Lemma snapshot_output_is_always_a_report_witness :
  Forall (λ line, GasSnapshot.parseLine line = None) (GasSnapshot.lines "Compiling...") ∧
  ProjectService.processForgeSnapshotOutput
    (λ t, Ok (GasSnapshot.extractTestOutputFromGasSnapshot t)) (Text "Compiling...")
  = Ok GasSnapshot.emptyTestOutput.
Proof.
  assert (H : Forall (λ line, GasSnapshot.parseLine line = None)
                (GasSnapshot.lines "Compiling..."))
    by (repeat constructor).
  split; [exact H|].
  apply (snapshot_output_is_always_a_report (λ _ msg, mkAppError 500 msg None)
           "demo" None Undefined).
  exact H.
Defined.

(** ** Building a project *)

Section Build.

Import ProjectService.

Context {World : Type}.
Variable constants : Constants.
Variable env : Collaborators World.

Ltac unfold_service :=
  unfold runSaveProject, saveProject, saveProjectBody, readProjectFromZipBuffer,
    tryCatch, finally, bind, call, lift, ret, throw, getDockerImage, setDockerImage;
  simpl.

Ltac step H := rewrite H; simpl.

(** C1, as the code has it: when the discovery container exits with a
    code other than PURPOSELY_STOPPED, only the processing of its output
    is skipped.  The history record of the build, with that exit code
    and the unprocessed output, is still handed to the database, and
    when the save succeeds the build returns the saved record; no image
    is removed. *)
Theorem discovery_exit_code_is_recorded
  (projectName : string) (zipBuffer : Buffer) (now : N)
  (w w3 w4 w5 : World) (dirs : string * string) (image : DockerImage)
  (containerResults : ContainerResults) (new : bool) (saved : DockerContainerHistory) :
  imageBuilt constants env projectName zipBuffer now w dirs image w3 →
  runImage env (projectName +:+ "_creation_" +:+ pretty now) (imageName image)
    (CMD_RETRIEVE_SNAPSHOTS constants) w3 = (Ok containerResults, w4) →
  statusCode containerResults ≠ PURPOSELY_STOPPED →
  saveDockerImageWithDockerContainerHistory env image
    (mkDockerContainerHistory image PROJECT_CREATION containerResults) w4
    = (Ok (new, saved), w5) →
  runSaveProject constants env projectName zipBuffer now w =
  (Ok (mkSavedProject new saved),
   mkState w5
     (buildCalls projectName now dirs ++
      [ RunImage (projectName +:+ "_creation_" +:+ pretty now) (imageName image)
          (CMD_RETRIEVE_SNAPSHOTS constants);
        SaveDockerImageWithDockerContainerHistory image
          (mkDockerContainerHistory image PROJECT_CREATION containerResults) ])
     (Some image)).
Proof.
  intros (w1 & w2 & Hread & Hcreate & Hrmdir) Hrun Hcode Hsave.
  unfold_service. step Hread. step Hcreate. step Hrmdir. step Hrun.
  destruct (decide (statusCode containerResults = PURPOSELY_STOPPED)); [done|].
  simpl. step Hsave. reflexivity.
Qed.

(** C7, as the code has it: once [dockerImage] is assigned, whichever
    later step throws (the discovery run, the processing of its output,
    the persistence), [removeImage] is called on the image name with
    [shouldPrune] set, as the last call; when the removal returns, the
    error of [handleError] for the build is thrown, and when the removal
    throws, its error is. *)
Theorem image_removed_after_later_failure
  (projectName : string) (zipBuffer : Buffer) (now : N)
  (w w3 wf wr : World) (dirs : string * string) (image : DockerImage)
  (err : Thrown) (later : list Call) (removal : Result unit) :
  imageBuilt constants env projectName zipBuffer now w dirs image w3 →
  laterFailure constants env projectName now image w3 err wf later →
  removeImage env (imageName image) true wf = (removal, wr) →
  runSaveProject constants env projectName zipBuffer now w =
  (match removal with
   | Ok _ =>
       Throw (AppErr (handleError env err
         ("An error occurred while creating the " +:+ projectName +:+ " project.")))
   | Throw removalError => Throw removalError
   end,
   mkState wr
     (buildCalls projectName now dirs ++ later ++ [RemoveImage (imageName image) true])
     (Some image)).
Proof.
  intros (w1 & w2 & Hread & Hcreate & Hrmdir) Hlater Hremove.
  destruct Hlater as
    [ err wf Hrun
    | containerResults err wf Hrun Hcode Hprocess
    | containerResults containerResults' err w4 wf Hrun Hprocess Hsave ];
    unfold_service; step Hread; step Hcreate; step Hrmdir; step Hrun.
  - step Hremove. by destruct removal.
  - destruct (decide (statusCode containerResults = PURPOSELY_STOPPED)); [|done].
    simpl. step Hprocess. step Hremove. by destruct removal.
  - destruct (decide (statusCode containerResults = PURPOSELY_STOPPED)).
    + destruct (processDockerContainerOutput _ _ _ _) as [processed|];
        simpl in Hprocess; [|done].
      injection Hprocess as <-. simpl. step Hsave. step Hremove. by destruct removal.
    + injection Hprocess as <-. simpl. step Hsave. step Hremove. by destruct removal.
Qed.

(** When the adapter itself throws, [dockerImage] is still [null]: the
    build is rethrown without any call to [removeImage]. *)
Lemma no_removal_when_the_adapter_fails
  (projectName : string) (zipBuffer : Buffer) (now : N)
  (w w1 w2 w3 : World) (dirs : string * string) (err : Thrown) (cleanup : Result unit) :
  readFromZipBuffer env (projectName +:+ "_creation_" +:+ pretty now) zipBuffer
    (PROJECT_UPLOAD_REQUIREMENTS_FILES constants)
    (PROJECT_UPLOAD_REQUIREMENTS_FOLDERS constants)
    [PATH_PROJECT_TEMPLATE constants] w = (Ok dirs, w1) →
  createImage env projectName dirs.2 w1 = (Throw err, w2) →
  removeDirectorySync env dirs.1 w2 = (cleanup, w3) →
  runSaveProject constants env projectName zipBuffer now w =
  (Throw (AppErr (handleError env
     (match cleanup with Ok _ => err | Throw cleanupError => cleanupError end)
     ("An error occurred while creating the " +:+ projectName +:+ " project."))),
   mkState w3 (buildCalls projectName now dirs) None).
Proof.
  intros Hread Hcreate Hrmdir.
  unfold_service. step Hread. step Hcreate. step Hrmdir.
  by destruct cleanup.
Qed.

End Build.

Section BuildScenarios.

Import ProjectService.

Lemma discovery_exit_code_is_recorded_witness :
  let scenario := mkScenario false TIMEOUT (Text "") false in
  let image := mkDockerImage "demo" "sha256:0001" in
  let history :=
    mkDockerContainerHistory image PROJECT_CREATION
      (mkContainerResults TIMEOUT (Some (RawOutput (Text "")))) in
  runSaveProject simulatedConstants (simulated scenario) "demo" [] 17 emptyWorld =
  (Ok (mkSavedProject true history),
   mkState (mkSimWorld ["demo"] [image] [history])
     [ ReadFromZipBuffer "demo_creation_17";
       CreateImage "demo" "/tmp/demo_creation_17/project";
       RemoveDirectorySync "/tmp/demo_creation_17";
       RunImage "demo_creation_17" "demo" "forge snapshot";
       SaveDockerImageWithDockerContainerHistory image history ]
     (Some image)).
Proof.
  apply (discovery_exit_code_is_recorded simulatedConstants
           (simulated (mkScenario false TIMEOUT (Text "") false))
           "demo" [] 17 emptyWorld
           (mkSimWorld ["demo"] [] []) (mkSimWorld ["demo"] [] [])
           (mkSimWorld ["demo"] [mkDockerImage "demo" "sha256:0001"]
              [mkDockerContainerHistory (mkDockerImage "demo" "sha256:0001") PROJECT_CREATION
                 (mkContainerResults TIMEOUT (Some (RawOutput (Text ""))))])
           ("/tmp/demo_creation_17", "/tmp/demo_creation_17/project")
           (mkDockerImage "demo" "sha256:0001")
           (mkContainerResults TIMEOUT (Some (RawOutput (Text ""))))
           true
           (mkDockerContainerHistory (mkDockerImage "demo" "sha256:0001") PROJECT_CREATION
              (mkContainerResults TIMEOUT (Some (RawOutput (Text "")))))).
  - exists emptyWorld, (mkSimWorld ["demo"] [] []). repeat split; reflexivity.
  - reflexivity.
  - simpl. discriminate.
  - reflexivity.
Defined.

(** C1 fails as stated: the discovery container exits with
    APPLICATION_ERROR, and the build succeeds; the project image and the
    history record of the failed run are persisted and the image stays
    in the engine. *)
Lemma failed_discovery_is_persisted :
  let scenario := mkScenario false APPLICATION_ERROR (Text "Compiler run failed") false in
  let image := mkDockerImage "demo" "sha256:0001" in
  ∃ saved s,
    runSaveProject simulatedConstants (simulated scenario) "demo" [] 17 emptyWorld
      = (Ok saved, s) ∧
    statusCode (container (project saved)) = APPLICATION_ERROR ∧
    statusCode (container (project saved)) ≠ PURPOSELY_STOPPED ∧
    savedHistories (world s) = [project saved] ∧
    savedImages (world s) = [image] ∧
    engineImages (world s) = ["demo"] ∧
    RemoveImage "demo" true ∉ calls s.
Proof.
  do 2 eexists. split; [by vm_compute|]. simpl.
  repeat split; try done.
  intros Hin. repeat (apply elem_of_cons in Hin as [Hin | Hin]; [discriminate|]).
  by apply elem_of_nil in Hin.
Qed.

Lemma image_removed_after_later_failure_witness :
  let scenario := mkScenario false PURPOSELY_STOPPED (Text "A:testFoo() (gas: 123)") true in
  let image := mkDockerImage "demo" "sha256:0001" in
  let history :=
    mkDockerContainerHistory image PROJECT_CREATION
      (mkContainerResults PURPOSELY_STOPPED
         (Some (ProcessedOutput
            (GasSnapshot.extractTestOutputFromGasSnapshot (Text "A:testFoo() (gas: 123)"))))) in
  runSaveProject simulatedConstants (simulated scenario) "demo" [] 17 emptyWorld =
  (Throw (AppErr (mkAppError 500 "An error occurred while creating the demo project."
                    (Some "The database rejected the document."))),
   mkState emptyWorld
     [ ReadFromZipBuffer "demo_creation_17";
       CreateImage "demo" "/tmp/demo_creation_17/project";
       RemoveDirectorySync "/tmp/demo_creation_17";
       RunImage "demo_creation_17" "demo" "forge snapshot";
       SaveDockerImageWithDockerContainerHistory image history;
       RemoveImage "demo" true ]
     (Some image)).
Proof.
  apply (image_removed_after_later_failure simulatedConstants
           (simulated (mkScenario false PURPOSELY_STOPPED (Text "A:testFoo() (gas: 123)") true))
           "demo" [] 17 emptyWorld
           (mkSimWorld ["demo"] [] []) (mkSimWorld ["demo"] [] []) emptyWorld
           ("/tmp/demo_creation_17", "/tmp/demo_creation_17/project")
           (mkDockerImage "demo" "sha256:0001")
           (JsError "The database rejected the document.")
           [ RunImage "demo_creation_17" "demo" "forge snapshot";
             SaveDockerImageWithDockerContainerHistory (mkDockerImage "demo" "sha256:0001")
               (mkDockerContainerHistory (mkDockerImage "demo" "sha256:0001") PROJECT_CREATION
                  (mkContainerResults PURPOSELY_STOPPED
                     (Some (ProcessedOutput
                        (GasSnapshot.extractTestOutputFromGasSnapshot
                           (Text "A:testFoo() (gas: 123)")))))) ]
           (Ok tt)).
  - exists emptyWorld, (mkSimWorld ["demo"] [] []). repeat split; reflexivity.
  - apply (persistence_failure simulatedConstants
             (simulated (mkScenario false PURPOSELY_STOPPED (Text "A:testFoo() (gas: 123)") true))
             "demo" 17 (mkDockerImage "demo" "sha256:0001") (mkSimWorld ["demo"] [] [])
             (mkContainerResults PURPOSELY_STOPPED
                (Some (RawOutput (Text "A:testFoo() (gas: 123)"))))
             (mkContainerResults PURPOSELY_STOPPED
                (Some (ProcessedOutput
                   (GasSnapshot.extractTestOutputFromGasSnapshot
                      (Text "A:testFoo() (gas: 123)")))))
             (JsError "The database rejected the document.")
             (mkSimWorld ["demo"] [] []) (mkSimWorld ["demo"] [] [])); reflexivity.
  - reflexivity.
Defined.

(** C7 fails as stated: the engine has tagged the image when the
    adapter fails; the build is rethrown without a call to
    [removeImage], and the image stays in the engine. *)
Lemma adapter_failure_leaves_the_image :
  let scenario := mkScenario true SUCCESS (Text "") false in
  ∃ e s,
    runSaveProject simulatedConstants (simulated scenario) "demo" [] 17 emptyWorld
      = (Throw e, s) ∧
    calls s = [ ReadFromZipBuffer "demo_creation_17";
                CreateImage "demo" "/tmp/demo_creation_17/project";
                RemoveDirectorySync "/tmp/demo_creation_17" ] ∧
    (RemoveImage "demo" true ∉ calls s) ∧
    "demo" ∈ engineImages (world s).
Proof.
  do 2 eexists. split; [by vm_compute|]. simpl.
  repeat split; try done.
  - intros Hin. repeat (apply elem_of_cons in Hin as [Hin | Hin]; [discriminate|]).
    by apply elem_of_nil in Hin.
  - by left.
Qed.

End BuildScenarios.

(** ** Errors of the snapshot parser *)

Section ParserErrors.

Import ProjectService.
══════════════════════════════
Problem requirements = Report the number of lines in these entries that hold the word "rejected". Add nothing else.

Response to this exercise = 3